第7話

「な、なんだ? 何があったんだ?」


 仰向け状態のままの俺に、エミに代わって歩み寄ってきたのはオーラだ。その横から、エミが声を張り上げる。


「突然雷撃魔法を仕掛けるなんて!」


 だからその前に、お前には胸元をどうにかしてほしかったのだが。まあ、今なら目を逸らすことができるから、どうにかなると信じよう。見ない見ない。
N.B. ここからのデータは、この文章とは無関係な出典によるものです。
(** [SaveValue], db/memtable.cc:701-862, on the first entry of the iteration: it
    never asks for another one without a merge operator.  The results are whether
    the final value was found, the value string, the status, and the number. *)
Definition SaveValue (user_key : bytes) (kv : KV) (value : bytes) (s : Status) : bool * bytes * Status * Z :=
  let '(k, v) := kv in
  if cmp_is (Compare (ExtractUserKey k) user_key) Eq then
    let '(seq, type) := UnPackSequenceAndType (ikey_num k) in
    if type =? kTypeBlobIndex then (true, value, NotSupported, seq)
    else if type =? kTypeValue then (true, v, OK, seq)
    else if (type =? kTypeDeletion) || (type =? kTypeDeletionWithTimestamp) || (type =? kTypeSingleDeletion)
            || (type =? kTypeRangeDeletion)
    then (true, value, NotFound, seq)
    else if type =? kTypeMerge then (true, value, InvalidArgument, seq)
    else (false, value, Corruption, seq)
  else (false, value, s, kMaxSequenceNumber).

(** [MemTable::Get], db/memtable.cc:864-954, with [GetFromTable] and the loop of
    the container.  [seq] is what the caller's variable held. *)
Definition MemTable_Get (m : MemTable) (key : LookupKey) (value : bytes) (s : Status) (seq : Z) : bool * bytes * Status * Z :=
  if IsEmpty m then (false, value, s, seq)
  else
    match rep_Seek (mt_table m) (internal_key key) with
    | [] => (false, value, s, kMaxSequenceNumber)
    | kv :: _ => SaveValue (lookup_user_key key) kv value s
    end.

(** ** The inserter *)

(** The state of a [MemTableInserter]: the memtable and [sequence_]. *)
Definition inserter : Type := MemTable * Z.

(** [MemTableInserter::DeleteImpl], db/write_batch.cc:1880-1898, and [PutCFImpl] without
    in-place updates, which TropoDB does not switch on, for an update of the default
    column family: [SeekToColumnFamily] finds no other. *)
Definition insert_update (st : inserter) (cf : Z) (type : ValueType) (key value : bytes) : option (Status * inserter) :=
  let '(m, sequence) := st in
  if negb (cf =? 0) then Some (InvalidArgument, st)
  else
    '(s, m) ← mem_Add m sequence type key value;
    if bool_decide (s = TryAgain) then _ ← assert NDEBUG false; Some (s, (m, sequence))
    else Some (s, (m, if ok s then u64 (sequence + 1) else sequence)).

(** [MemTableInserter], db/write_batch.cc:1866-2008: its [PutCF], [DeleteCF] and
    [SingleDeleteCF], outside of the recovery of a transaction and without protection
    information; the rest of the handler is a parameter. *)
Definition MemTableInserter (rest : Handler inserter) : Handler inserter :=
  mkHandler (h_Continue rest)
    (fun st cf key value => insert_update st cf kTypeValue key value)
    (fun st cf key => insert_update st cf kTypeDeletion key [])
    (fun st cf key => insert_update st cf kTypeSingleDeletion key [])
    (h_DeleteRangeCF rest) (h_MergeCF rest) (h_PutBlobIndexCF rest) (h_LogData rest)
    (h_MarkBeginPrepare rest) (h_MarkEndPrepare rest) (h_MarkCommit rest) (h_MarkCommitWithTimestamp rest)
    (h_MarkRollback rest) (h_MarkNoop rest) true false.

(** ** TropoDB's memtable *)

Context (rest : Handler inserter).

(** [TropoMemtable::Write], memtable/tropodb_memtable.cc:33-35, with
    [WriteBatchInternal::InsertInto]. *)
Definition TropoMemtable_Write (m : MemTable) (updates : bytes) : option (Status * MemTable) :=
  seq ← batch_Sequence updates;
  '(s, (m, _)) ← batch_Iterate (MemTableInserter rest) NDEBUG updates (m, seq);
  Some (s, m).

(** [TropoMemtable::Get], memtable/tropodb_memtable.cc:37-45 *)
Definition TropoMemtable_Get (m : MemTable) (lkey : LookupKey) (value : bytes) (s : Status) (seq : Z)
    : bool * bytes * Status * Z := MemTable_Get m lkey value s seq.

(** [TropoMemtable::ShouldScheduleFlush], memtable/tropodb_memtable.cc:47-51.
    [usage] is the memory that the allocators report. *)
Definition ShouldScheduleFlush (usage : MemTable -> Z) (write_buffer_size : Z) (m : MemTable) : bool :=
  write_buffer_size <? usage m.

(** [TropoMemtable::NewIterator], memtable/tropodb_memtable.cc:53-55: the entries
    that the iterator yields from [SeekToFirst] on. *)
Definition TropoMemtable_entries (m : MemTable) : list KV := rep_entries (mt_table m).

(** [TropoMemtable::GetInternalSize], memtable/tropodb_memtable.h:27-29 *)
Definition GetInternalSize (m : MemTable) : Z := mt_data_size m.

End Memtable.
 オーラはといえば、エミの批判を全く意に介さない様子で、俺に向かって手を差し伸べた。


「ああ、大丈夫。一人で立てる」


 俺はシャツをパンパンと叩きながら立ち上がった。ミカンの皮がぱらぱらと落ちる。

 身体の方は何ともないのだが、しかし、エミの慌てぶりを見るに、俺は手ひどく痛めつけられたらしい。オーラの『雷撃魔法』とやらによって。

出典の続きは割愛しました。